É tempo de Copa do Mundo.
É a época em que o sofá vira arquibancada e todo brasileiro, como em um passe de mágica, se transforma em técnico de futebol. Tempo de álbum de figurinhas, ruas coloridas de verde e amarelo e debates intermináveis sobre escalações, esquemas táticos e chances de título. E o Neymar, vai ou não vai jogar? O Hexa vem?
Um período em que só se fala de futebol, certo?
Errado.
Longe dos gramados dos Estados Unidos, México e Canadá, outra partida está em andamento. Sem bola, chuteiras ou árbitro. Mas com estratégia, articulação, disputa por espaço, marcação cerrada e, vez ou outra, com uma canelada daqui e uma botinada dali.
Quer um exemplo? Em São José dos Campos, o jogo que mobiliza vereadores e lideranças políticas é a corrida pela presidência da Câmara Municipal. E o clima é quente.
OVALE apurou que, no momento, há dois nomes em disputa: Rafael Pascucci (PSD) e Lino Bispo (PL).
Pascucci, nome com bom trânsito tanto na base governista quanto entre a oposição, aparece em vantagem parcial. Pelas contas dos bastidores, segundo apuração de OVALE, o placar está em 16 a 5. Além do seu voto, Pascucci arregimentou o apoio de 15 parlamentares, incluindo o atual presidente do Legislativo, Roberto do Eleven (PSD), seu correligionário.
Diante do cenário, após consulta à bancada, o Paço Municipal também manifestou apoio a Pascucci, vereador de 42 anos que cumpre o seu segundo mandato.
Pascucci tem 8 dos 13 votos da base governista, além dos outros 8 da oposição.
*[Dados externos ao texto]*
Lemma rollup_failed ts t : t ∈ ts → blocking_failure t = true → rollUpWorkflowStatus ts = ws_failed.
Proof.
  intros Ht Hb. unfold rollUpWorkflowStatus. destruct (length ts =? 0)%nat eqn:E.
  { apply Nat.eqb_eq, length_zero_iff_nil in E. rewrite E in Ht. by apply elem_of_nil in Ht. }
  assert (Hex : existsb blocking_failure ts = true) by (apply existsb_exists; exists t; by rewrite <- list_elem_of_In).
  by rewrite Hex.
Qed.

(** The workflow's status does not see fan-out policies: a failed task that
    is required and has no [skip] policy fails the workflow when it is
    finalized, also when the task is a child whose parent tolerates failures
    ([best_effort]) and has not been settled yet. *)
Theorem failed_child_fails_workflow wf w t s s' r :
  inv (st_db s) → first_where (λ w, wr_id w ≟ wf) (db_workflow (st_db s)) = Some w → wr_status w = ws_active →
  t ∈ db_task (st_db s) → tr_workflowId t = wf → tr_status t = ts_failed →
  td_required (tr_def t) = true → td_failurePolicy (tr_def t) ≠ Some fp_skip →
  finalizeWorkflow wf s = (s', Ok r) →
  fr_status r = "failed" ∧ ∃ w', w' ∈ db_workflow (st_db s') ∧ wr_id w' = wf ∧ wr_status w' = ws_failed.
Proof.
  intros Hi Ew Hact Ht Hwf Hf Hreq Hpol Hrun.
  pose proof (wp_run _ _ _ _ (wp_finalized_step wf w (st_db s) Hi Ew Hact)) as Hw. rewrite Hrun in Hw.
  destruct Hw as [[Htasks _ _ (next & Er & _ & Hb & Hn & w' & Hw' & Hid & Hs)] [_ Hi']].
  assert (next = ws_failed) as ->; [|by rewrite Er; eauto].
  destruct (decide (next = ws_failed)) as [|Hne]; [done|]. rewrite Hn; [|by intros ?%Hb].
  apply (rollup_failed _ (rollup_input (statusById (wf_tasks wf (st_db s'))) t)).
  { apply list_elem_of_fmap_2. by apply wf_tasks_in. }
  destruct (Htasks t) as (t' & Ht' & Hd & Hcase); [by apply wf_tasks_in|].
  unfold blocking_failure, rollup_input, failure_policy. cbn.
  assert (tr_id t = tr_id t') as -> by (unfold tr_id; by rewrite Hd).
  rewrite statusById_lookup; [|apply NoDup_map_filter, Hi'|done]. cbn [default].
  destruct Hcase as [->|(_ & Hc & _)]; [|by rewrite Hf in Hc]. rewrite Hf, Hreq.
  destruct (td_failurePolicy (tr_def t)) as [[]|]; try done.
Qed.
End theorems.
Além de Eleven, estão hoje com Pascucci os parlamentares Amélia Naomi (PT), Anderson Senna (PL), Carlos Abranches (Cidadania), Claudio Apolinario (PSD), Fabião Zagueiro (PSD), Fernando Petiti (PSDB), Gilson Campos (PRD), Juliana Fraga (PT), Marcelo Garcia (PRD), Roberto Chagas (PL), Rogério do Acasem (PP), Sérgio Camargo (PL), Sidney Campos (PSDB) e Thomaz Henrique (PL).
Mas a bola ainda está rolando e a ordem no grupo é evitar o salto-alto, manter atenção redobrada.
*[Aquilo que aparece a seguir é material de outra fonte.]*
(** The row, its history and what it ran. *)
Record same_evidence (e e' : TaskRow) : Prop := {
  se_id : tr_id e' = tr_id e;
  se_workflow : tr_workflowId e' = tr_workflowId e;
  se_key : tr_key e' = tr_key e;
  se_status : tr_status e' = tr_status e;
  se_started : tr_actualStartUtc e' = tr_actualStartUtc e;
  se_ended : tr_actualEndUtc e' = tr_actualEndUtc e;
  se_metadata : tr_metadata e' = tr_metadata e;
  se_run : td_runId (tr_def e') = td_runId (tr_def e);
  se_created : td_createdAt (tr_def e') = td_createdAt (tr_def e);
  se_identity : same_identity (tr_def e) (tr_def e')
}.

(** The committed bar; a missing bound stands for the due instant. *)
Definition same_bar (e e' : TaskRow) : Prop :=
  ∀ due, tr_dueAtUtc e = Some due →
    tr_dueAtUtc e' = Some due ∧
    td_plannedStartUtc (tr_def e') ?? due = td_plannedStartUtc (tr_def e) ?? due ∧
    td_plannedEndUtc (tr_def e') ?? due = td_plannedEndUtc (tr_def e) ?? due.

(** The instants of the row are time values. *)
Definition valid_times (e : TaskRow) : Prop :=
  ∀ z, tr_dueAtUtc e = Some z ∨ td_plannedStartUtc (tr_def e) = Some z ∨ td_plannedEndUtc (tr_def e) = Some z →
  Z.abs z <= max_time.

(** The freeze of the bar applies: the key is not one every object inherits, and
    no task of the new spec makes the row a summary. *)
Definition bar_held (spec : WorkflowSpec) (e : TaskRow) : Prop :=
  valid_times e ∧ tr_key e ∉ object_prototype_keys ∧ childrenByParent (w_tasks spec) !! tr_key e = None.

Definition kept_row (spec : WorkflowSpec) (e e' : TaskRow) : Prop :=
  same_evidence e e' ∧ (bar_held spec e → same_bar e e').

(** Two rows that differ at most in the parent link. *)
Lemma kept_row_parent spec e e' p : kept_row spec e e' → kept_row spec e (task_parent p e').
Proof.
  intros [[] Hb]. split; [by split|]. intros Hh due Hd. by apply (Hb Hh).
Qed.

Lemma kept_row_refl spec e : kept_row spec e e.
Proof. split; [by split|]. by intros _ due ->. Qed.

Section apply.
Context `{Runtime, !JsonbLaw} `{DateEnv}.

Lemma column_text_fmap (v : option json) :
  canonicalize_opt (rt_jsonb <$> v) = canonicalize_opt v.
Proof. destruct v as [v|]; [apply jsonb_canonical|done]. Qed.

(** The stored columns say what the built columns say. *)
Lemma set_cols_identity c d0 x k :
  set_cols c d0 = Ok x → k ∈ FROZEN_TASK_IDENTITY_KEYS →
  column_text k (row_columns x.1) = column_text k (cols_columns c).
Proof.
  unfold set_cols. intros Hx Hk. apply result_bind_Ok in Hx as (? & _ & Hx).
  apply result_bind_Ok in Hx as (? & _ & Hx). apply result_bind_Ok in Hx as (? & _ & [= <-]).
  unfold FROZEN_TASK_IDENTITY_KEYS in Hk.
  repeat (apply elem_of_cons in Hk as [->|Hk]; [first [reflexivity|exact (column_text_fmap _)]|]).
  by apply elem_of_nil in Hk.
Qed.

Lemma set_cols_keeps c d0 x :
  set_cols c d0 = Ok x →
  td_id x.1 = td_id d0 ∧ td_workflowId x.1 = td_workflowId d0 ∧ td_key x.1 = tc_key c ∧
  td_runId x.1 = td_runId d0 ∧ td_createdAt x.1 = td_createdAt d0 ∧
  sql_timestamp (tc_plannedStartUtc c) = Ok (td_plannedStartUtc x.1) ∧
  sql_timestamp (tc_plannedEndUtc c) = Ok (td_plannedEndUtc x.1) ∧
  sql_timestamp (tc_dueAtUtc c) = Ok x.2.
Proof.
  unfold set_cols. intros Hx. apply result_bind_Ok in Hx as (s & Hs & Hx).
  apply result_bind_Ok in Hx as (e & He & Hx). by apply result_bind_Ok in Hx as (due & Hd & [= <-]).
Qed.

Lemma identity_unchanged d0 c :
  identity_changed d0 c = false →
  ∀ k, k ∈ FROZEN_TASK_IDENTITY_KEYS → column_text k (row_columns d0) = column_text k (cols_columns c).
Proof.
  unfold identity_changed. intros Hc k Hk. destruct (decide (column_text k (row_columns d0) = column_text k (cols_columns c)))
    as [|Hn]; [done|].
  enough (existsb (λ k, negb (column_text k (row_columns d0) ≟ column_text k (cols_columns c))) FROZEN_TASK_IDENTITY_KEYS = true)
    by congruence.
  apply existsb_exists. exists k. split; [by apply list_elem_of_In|]. by rewrite bool_decide_false.
Qed.

(** ** The frozen bars of the resolver *)

Lemma frozen_tuple_resolved due d0 r :
  (∀ z, z = due ∨ td_plannedStartUtc d0 = Some z ∨ td_plannedEndUtc d0 = Some z → Z.abs z <= max_time) →
  resolved_task (frozen_bar (frozen_tuple due d0)) = Ok r →
  Date_parse (rt_dueAtUtc r) = Some due ∧
  Date_parse (rt_plannedStartUtc r) = Some (td_plannedStartUtc d0 ?? due) ∧
  Date_parse (rt_plannedEndUtc r) = Some (td_plannedEndUtc d0 ?? due).
Proof.
  intros Hv. rewrite resolved_task_Ok. unfold frozen_bar, frozen_tuple. cbn [startMs endMs dueMs].
  assert (Hs : Z.abs (td_plannedStartUtc d0 ?? due) <= max_time) by (destruct (td_plannedStartUtc d0); apply Hv; cbn; auto).
  assert (He : Z.abs (td_plannedEndUtc d0 ?? due) <= max_time) by (destruct (td_plannedEndUtc d0); apply Hv; cbn; auto).
  assert (Hd : Z.abs due <= max_time) by (apply Hv; auto).
  rewrite !Date_parse_toISO by done. rewrite !date_iso_Ok.
  intros ((? & [= <-] & _ & ->) & (? & [= <-] & _ & ->) & (? & [= <-] & _ & ->)).
  by rewrite !Date_parse_toISO.
Qed.

Lemma freeze_kept_lookup o spec fz e due :
  (∀ t u, t ∈ os_tasks o → u ∈ os_tasks o → tr_key t = tr_key u → t = u) →
  e ∈ os_tasks o → tr_dueAtUtc e = Some due → tr_key e ∈ new_keys spec → tr_key e ∉ object_prototype_keys →
  isFrozen o e (oldApprovalByKey o !! tr_key e) = true →
  (∀ f, fz !! tr_key e = Some f → f = frozen_tuple due (tr_def e)) →
  freeze_kept o spec fz !! tr_key e = Some (frozen_tuple due (tr_def e)).
Proof.
  intros Hu He Hd Hk Hp Hf Hfz. unfold freeze_kept. set (g := λ m t, _).
  assert (Hg : ∀ m t, t ∈ os_tasks o → t ≠ e → g m t !! tr_key e = m !! tr_key e).
  { intros m t Ht Hn. unfold g. destruct (tr_dueAtUtc t); [|done]. destruct (negb _ || _ || _); [done|].
    destruct (isFrozen o t _); [|done]. rewrite lookup_insert_ne; [done|]. intros E. by apply Hn, Hu. }
  assert (Hge : ∀ m, (∀ f, m !! tr_key e = Some f → f = frozen_tuple due (tr_def e)) →
                     g m e !! tr_key e = Some (frozen_tuple due (tr_def e))).
  { intros m Hm. unfold g. rewrite Hd, (bool_decide_true _ Hk), (bool_decide_false _ Hp), Hf.
    destruct (m !! tr_key e) as [f|] eqn:E; cbn [is_present negb orb]; [by rewrite E, (Hm f)|]. by rewrite lookup_insert_eq. }
  assert (Hl : ∀ l m, l ⊆ os_tasks o → (∀ f, m !! tr_key e = Some f → f = frozen_tuple due (tr_def e)) →
    (∀ f, foldl g m l !! tr_key e = Some f → f = frozen_tuple due (tr_def e)) ∧
    (e ∈ l ∨ m !! tr_key e = Some (frozen_tuple due (tr_def e)) →
     foldl g m l !! tr_key e = Some (frozen_tuple due (tr_def e)))).
  { induction l as [|t l IH]; intros m Hs Hm; [split; [done|by intros [?%elem_of_nil|?]]|]. cbn.
    destruct (decide (tr_key t = tr_key e)) as [E|Hn].
    - apply Hu in E as ->; [|set_solver|done]. destruct (IH (g m e)) as [Hl1 Hl2]; [set_solver|intros f; rewrite Hge by done; by intros [= ->]|].
      split; [done|]. intros _. apply Hl2. right. by apply Hge.
    - destruct (IH (g m t)) as [Hl1 Hl2]; [set_solver|rewrite Hg; [done|set_solver|congruence]|]. split; [done|].
      intros [Hin|Hm']; apply Hl2; [left; apply elem_of_cons in Hin as [->|?]; done|right; rewrite Hg; [done|set_solver|congruence]]. }
  apply Hl; [done|done|by left].
Qed.

(** ** The diff *)

Definition frozen_in (o : OldState) (e : TaskRow) : Prop :=
  e ∈ os_tasks o ∧ isFrozen o e (oldApprovalByKey o !! tr_key e) = true.

Record kept_tables (o : OldState) (spec : WorkflowSpec) (d d' : DB) : Prop := {
  kt_attempt : db_attempt d' = db_attempt d;
  kt_artifact : db_artifact d' = db_artifact d;
  kt_event : db_event d' = db_event d;
  kt_workflow : db_workflow d' = db_workflow d;
  kt_rows : ∀ e, frozen_in o e → ∃ e', e' ∈ db_task d' ∧ kept_row spec e e'
}.

Section diff.
Context (wf : string) (spec : WorkflowSpec) (d : DB).
Notation o := (old_state wf d).
Hypothesis ids_unique : NoDup (map tr_id (db_task d)).
Hypothesis keys_unique : ∀ t u, t ∈ os_tasks o → u ∈ os_tasks o → tr_key t = tr_key u → t = u.

Lemma old_row e : e ∈ os_tasks o → e ∈ db_task d ∧ tr_workflowId e = wf.
Proof. cbn. intros [? ?]%filter_in. by bprop. Qed.

Lemma old_unique e e' : e ∈ os_tasks o → e' ∈ os_tasks o → tr_id e = tr_id e' → e = e'.
Proof. intros [He _]%old_row [He' _]%old_row. by apply (row_unique tr_id (db_task d)). Qed.

Lemma oldTaskByKey_hit e : e ∈ os_tasks o → oldTaskByKey o !! tr_key e = Some e.
Proof.
  intros He. destruct (map_of_is_Some (λ t, (tr_key t, t)) (os_tasks o) e He) as [e' E].
  change (oldTaskByKey o !! tr_key e = Some e') in E. destruct (oldTaskByKey_old _ _ _ E) as [He' Hk].
  by rewrite E, (keys_unique e' e).
Qed.

Lemma kept_start : kept_tables o spec d d.
Proof. split; try done. intros e [[He _]%old_row _]. exists e. split; [done|apply kept_row_refl]. Qed.

(** A statement that keeps the other tables and every frozen row. *)
Lemma kept_step d1 d2 :
  kept_tables o spec d d1 →
  db_attempt d2 = db_attempt d1 → db_artifact d2 = db_artifact d1 → db_event d2 = db_event d1 →
  db_workflow d2 = db_workflow d1 →
  (∀ e e', frozen_in o e → e' ∈ db_task d1 → kept_row spec e e' →
     ∃ e'', e'' ∈ db_task d2 ∧ kept_row spec e e'') →
  kept_tables o spec d d2.
Proof.
  intros [] Ha Hr He Hw Ht. split; try congruence. intros e Hf. destruct (kt_rows0 e Hf) as (e' & Hin & Hk). eauto.
Qed.

Lemma kept_same_tasks d1 d2 :
  kept_tables o spec d d1 →
  db_attempt d2 = db_attempt d1 → db_artifact d2 = db_artifact d1 → db_event d2 = db_event d1 →
  db_workflow d2 = db_workflow d1 → (∀ t, t ∈ db_task d1 → t ∈ db_task d2) → kept_tables o spec d d2.
Proof. intros. eapply kept_step; eauto. Qed.

Lemma kept_set_parent i p d1 :
  kept_tables o spec d d1 → wp (set_parent i p) (λ _, kept_tables o spec d) any_exn d1.
Proof.
  intros Hk. unfold set_parent. wpr. eapply kept_step; [exact Hk|done..|]. intros e e' _ Hin Hr. cbn.
  exists (if tr_id e' ≟ i then task_parent p e' else e'). split; [apply set_where_in; eauto|].
  case_bool_decide; [by apply kept_row_parent|done].
Qed.

Lemma kept_insert_task r d1 :
  kept_tables o spec d d1 → wp (insert_new_task r) (λ _, kept_tables o spec d) any_exn d1.
Proof.
  intros Hk. unfold insert_new_task. wps. eapply kept_same_tasks; [exact Hk|done..|]. cbn.
  intros t Ht. apply elem_of_app. by left.
Qed.

Lemma kept_insert_edge m t dep d1 :
  kept_tables o spec d d1 → wp (insert_edge wf m t dep) (λ _, kept_tables o spec d) any_exn d1.
Proof.
  intros Hk. unfold insert_edge, insert_dependency. wps; try done. by eapply kept_same_tasks; [exact Hk|..].
Qed.

Lemma kept_apply_parent m t d1 :
  kept_tables o spec d d1 → wp (apply_parent m t) (λ _, kept_tables o spec d) any_exn d1.
Proof. intros Hk. unfold apply_parent. wps; try by apply kept_set_parent. Qed.

Lemma kept_apply_approval m t d1 :
  kept_tables o spec d d1 → wp (apply_approval o wf m spec t) (λ _, kept_tables o spec d) any_exn d1.
Proof.
  intros Hk. unfold apply_approval, insert_approval. wps; try done; by eapply kept_same_tasks; [exact Hk|..].
Qed.

(** Deleting a row that is not frozen. *)
Lemma kept_delete_task t d1 :
  kept_tables o spec d d1 → t ∈ os_tasks o → delete_refusal o t = None →
  wp (delete_task (λ r, tr_id r ≟ tr_id t)) (λ _, kept_tables o spec d) any_exn d1.
Proof.
  intros Hk Ht Hd. unfold delete_task. wps. eapply kept_step; [exact Hk|done..|]. cbn.
  intros e e' [He Hf] Hin Hr. eexists. split.
  - apply set_where_in. exists e'. split; [|reflexivity]. apply filter_in. split; [done|].
    rewrite bool_decide_false; [done|]. intros Ei. rewrite (se_id _ _ (proj1 Hr)) in Ei.
    apply old_unique in Ei as ->; [|done..]. unfold delete_refusal in Hd. by rewrite Hf in Hd.
  - match goal with |- kept_row _ _ (if ?b then _ else _) => destruct b end; [by apply kept_row_parent|done].
Qed.
(** What the precheck of a task of the new spec establishes. *)
Definition checked (resolved : gmap string ResolvedTask) (t : TaskSpec) : Prop :=
  ∀ e, oldTaskByKey o !! t_key t = Some e → isFrozen o e (oldApprovalByKey o !! t_key t) = true →
    identity_changed (tr_def e) (buildCols resolved t) = false ∧ edges_changed o e t = false ∧
    approval_changed (oldApprovalByKey o !! t_key t) t = Ok false.

Lemma precheck resolved t d1 :
  wp (identity_frozen o resolved t) (λ _ d', d' = d1 ∧ checked resolved t) any_exn d1.
Proof.
  unfold identity_frozen, checked. destruct (oldTaskByKey o !! t_key t) as [e|]; [|by wps].
  destruct (negb (isFrozen _ _ _)) eqn:Ef; bprop; [wps; split; [done|]; intros ? [= <-]; congruence|].
  destruct (identity_changed _ _) eqn:Ei; [by wps|]. destruct (edges_changed _ _ _) eqn:Ee; [by wps|].
  wps; try done. split; [done|]. by intros ? [= <-].
Qed.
Afinal, outros cinco vereadores caminham na direção oposta -- é o grupo formado pelos governistas Lino Bispo (PL), Marcão da Academia (PSD), Milton Vieira Filho (Republicanos), Renato Santiago (União) e Zé Luis (PSD).
Na última quinta-feira, de acordo com apuração de OVALE, teve substituição. Lino voltou a ser o nome do grupo para a disputa -- ele havia iniciado a articulação, passando o bastão posteriormente para Milton Vieira, que agora devolveu o posto para o vereador do PL.
Em desvantagem no placar, o grupo hoje encabeçado por Lino fez três investidas esta semana, em busca de apoio entre os 16 votos de Pascucci -- os chutes, porém, acabaram indo para fora. Nas próximas semanas, a temperatura deve esquentar e novas ofensivas não estão descartadas.
Diante do exposto, chamando o VAR da análise de probabilidades, pode-se dizer que o jogo está decidido?
Que nada. Como dizia o folclórico Vicente Matheus (1908-1997), ex-presidente do Corinthians, o jogo só termina quando acaba.
Pelos lados da Câmara, porém, já há quem aposte que o apito final virá antes mesmo do fim da Copa.